--- TASK DESCRIPTION ---
Every record shown here must be duplicated without change.

== Segment start ==

(** * Privacyx Balance Pass frontend (src/src/App.jsx): a shallow embedding

    The single-page app is modelled as a state machine over the React state
    of [App] together with a trace of the externally visible effects
    (HTTP fetches of the static proof files, contract calls, alerts).
    Each async handler is modelled as one atomic step of a small
    state-and-exception monad; the outcomes of the wallet, of [fetch] and of
    the contract are inputs of the step. *)

From Stdlib Require Import String Ascii List ZArith Bool Lia.
From Stdlib Require Import DecimalString.
From Stdlib Require HexString.
Import ListNotations.
Open Scope Z_scope.
Open Scope string_scope.
Set Warnings "-register-all".

(* ------------------------------------------------------------------------- *)
(** ** JavaScript values and errors *)

Module Js.

(** JSON values as returned by [Response.json()], plus [undefined], which
    property reads produce.  JSON numbers are modelled by their integer
    value (the proof files carry decimal strings). *)
Inductive jval : Type :=
| JUndef
| JNull
| JBool (b : bool)
| JNum (n : Z)
| JStr (s : string)
| JArr (xs : list jval)
| JObj (kvs : list (string * jval)).

(** A thrown [Error] instance: its [name], [message] and the optional
    [reason] / [shortMessage] fields that ethers attaches. *)
Record jserr := mk_err {
  e_name : string;
  e_message : string;
  e_reason : option string;
  e_short : option string
}.

Definition new_error (msg : string) : jserr := mk_err "Error" msg None None.
Definition type_error (msg : string) : jserr := mk_err "TypeError" msg None None.
Definition syntax_error (msg : string) : jserr := mk_err "SyntaxError" msg None None.

(** Decimal rendering of an integer, as a template literal prints it. *)
Definition dec (z : Z) : string := NilZero.string_of_int (Z.to_int z).
Definition dec_nat (n : nat) : string := dec (Z.of_nat n).

(** [String(v)] (ToString) for JSON values; arrays are joined with commas,
    [null] and [undefined] elements printing as the empty string. *)
Fixpoint to_js_string (v : jval) : string :=
  match v with
  | JUndef => "undefined"
  | JNull => "null"
  | JBool true => "true"
  | JBool false => "false"
  | JNum n => dec n
  | JStr s => s
  | JArr xs =>
      (fix join (ys : list jval) : string :=
         match ys with
         | [] => ""
         | y :: ys' =>
             let sy := match y with
                       | JUndef | JNull => ""
                       | _ => to_js_string y
                       end in
             match ys' with
             | [] => sy
             | _ => sy ++ "," ++ join ys'
             end
         end) xs
  | JObj _ => "[object Object]"
  end.

(** [Error.prototype.toString], i.e. [String(e)] for an [Error]. *)
Definition err_to_string (e : jserr) : string :=
  if String.eqb (e_name e) "" then e_message e
  else if String.eqb (e_message e) "" then e_name e
  else e_name e ++ ": " ++ e_message e.

(** [s.includes(pat)] *)
Fixpoint includes (s pat : string) : bool :=
  String.prefix pat s ||
  match s with
  | EmptyString => false
  | String _ s' => includes s' pat
  end.

(** Truthiness of an optional string field ([undefined] and [""] are falsy). *)
Definition truthy (o : option string) : bool :=
  match o with
  | Some s => negb (String.eqb s "")
  | None => false
  end.

(** ** [BigInt(x)] *)

Definition is_ws (c : ascii) : bool :=
  let n := nat_of_ascii c in
  (n =? 32)%nat || (n =? 9)%nat || (n =? 10)%nat || (n =? 11)%nat
  || (n =? 12)%nat || (n =? 13)%nat.

Fixpoint drop_ws (l : list ascii) : list ascii :=
  match l with
  | c :: l' => if is_ws c then drop_ws l' else l
  | [] => []
  end.

(** [String.prototype.trim] on the ASCII white space characters. *)
Definition trim (s : string) : string :=
  string_of_list_ascii (rev (drop_ws (rev (drop_ws (list_ascii_of_string s))))).

Definition digit_val (c : ascii) : option Z :=
  let n := Z.of_nat (nat_of_ascii c) in
  if (48 <=? n)%Z && (n <=? 57)%Z then Some (n - 48)%Z
  else if (97 <=? n)%Z && (n <=? 122)%Z then Some (n - 87)%Z
  else if (65 <=? n)%Z && (n <=? 90)%Z then Some (n - 55)%Z
  else None.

== Segment end ==

--- ANSWER SECTION ---
(** * Privacyx Balance Pass frontend (src/src/App.jsx): a shallow embedding

    The single-page app is modelled as a state machine over the React state
    of [App] together with a trace of the externally visible effects
    (HTTP fetches of the static proof files, contract calls, alerts).
    Each async handler is modelled as one atomic step of a small
    state-and-exception monad; the outcomes of the wallet, of [fetch] and of
    the contract are inputs of the step. *)

From Stdlib Require Import String Ascii List ZArith Bool Lia.
From Stdlib Require Import DecimalString.
From Stdlib Require HexString.
Import ListNotations.
Open Scope Z_scope.
Open Scope string_scope.
Set Warnings "-register-all".

(* ------------------------------------------------------------------------- *)
(** ** JavaScript values and errors *)

Module Js.

(** JSON values as returned by [Response.json()], plus [undefined], which
    property reads produce.  JSON numbers are modelled by their integer
    value (the proof files carry decimal strings). *)
Inductive jval : Type :=
| JUndef
| JNull
| JBool (b : bool)
| JNum (n : Z)
| JStr (s : string)
| JArr (xs : list jval)
| JObj (kvs : list (string * jval)).

(** A thrown [Error] instance: its [name], [message] and the optional
    [reason] / [shortMessage] fields that ethers attaches. *)
Record jserr := mk_err {
  e_name : string;
  e_message : string;
  e_reason : option string;
  e_short : option string
}.

Definition new_error (msg : string) : jserr := mk_err "Error" msg None None.
Definition type_error (msg : string) : jserr := mk_err "TypeError" msg None None.
Definition syntax_error (msg : string) : jserr := mk_err "SyntaxError" msg None None.

(** Decimal rendering of an integer, as a template literal prints it. *)
Definition dec (z : Z) : string := NilZero.string_of_int (Z.to_int z).
Definition dec_nat (n : nat) : string := dec (Z.of_nat n).

(** [String(v)] (ToString) for JSON values; arrays are joined with commas,
    [null] and [undefined] elements printing as the empty string. *)
Fixpoint to_js_string (v : jval) : string :=
  match v with
  | JUndef => "undefined"
  | JNull => "null"
  | JBool true => "true"
  | JBool false => "false"
  | JNum n => dec n
  | JStr s => s
  | JArr xs =>
      (fix join (ys : list jval) : string :=
         match ys with
         | [] => ""
         | y :: ys' =>
             let sy := match y with
                       | JUndef | JNull => ""
                       | _ => to_js_string y
                       end in
             match ys' with
             | [] => sy
             | _ => sy ++ "," ++ join ys'
             end
         end) xs
  | JObj _ => "[object Object]"
  end.

(** [Error.prototype.toString], i.e. [String(e)] for an [Error]. *)
Definition err_to_string (e : jserr) : string :=
  if String.eqb (e_name e) "" then e_message e
  else if String.eqb (e_message e) "" then e_name e
  else e_name e ++ ": " ++ e_message e.

(** [s.includes(pat)] *)
Fixpoint includes (s pat : string) : bool :=
  String.prefix pat s ||
  match s with
  | EmptyString => false
  | String _ s' => includes s' pat
  end.

(** Truthiness of an optional string field ([undefined] and [""] are falsy). *)
Definition truthy (o : option string) : bool :=
  match o with
  | Some s => negb (String.eqb s "")
  | None => false
  end.

(** ** [BigInt(x)] *)

Definition is_ws (c : ascii) : bool :=
  let n := nat_of_ascii c in
  (n =? 32)%nat || (n =? 9)%nat || (n =? 10)%nat || (n =? 11)%nat
  || (n =? 12)%nat || (n =? 13)%nat.

Fixpoint drop_ws (l : list ascii) : list ascii :=
  match l with
  | c :: l' => if is_ws c then drop_ws l' else l
  | [] => []
  end.

(** [String.prototype.trim] on the ASCII white space characters. *)
Definition trim (s : string) : string :=
  string_of_list_ascii (rev (drop_ws (rev (drop_ws (list_ascii_of_string s))))).

Definition digit_val (c : ascii) : option Z :=
  let n := Z.of_nat (nat_of_ascii c) in
  if (48 <=? n)%Z && (n <=? 57)%Z then Some (n - 48)%Z
  else if (97 <=? n)%Z && (n <=? 122)%Z then Some (n - 87)%Z
  else if (65 <=? n)%Z && (n <=? 90)%Z then Some (n - 55)%Z
  else None.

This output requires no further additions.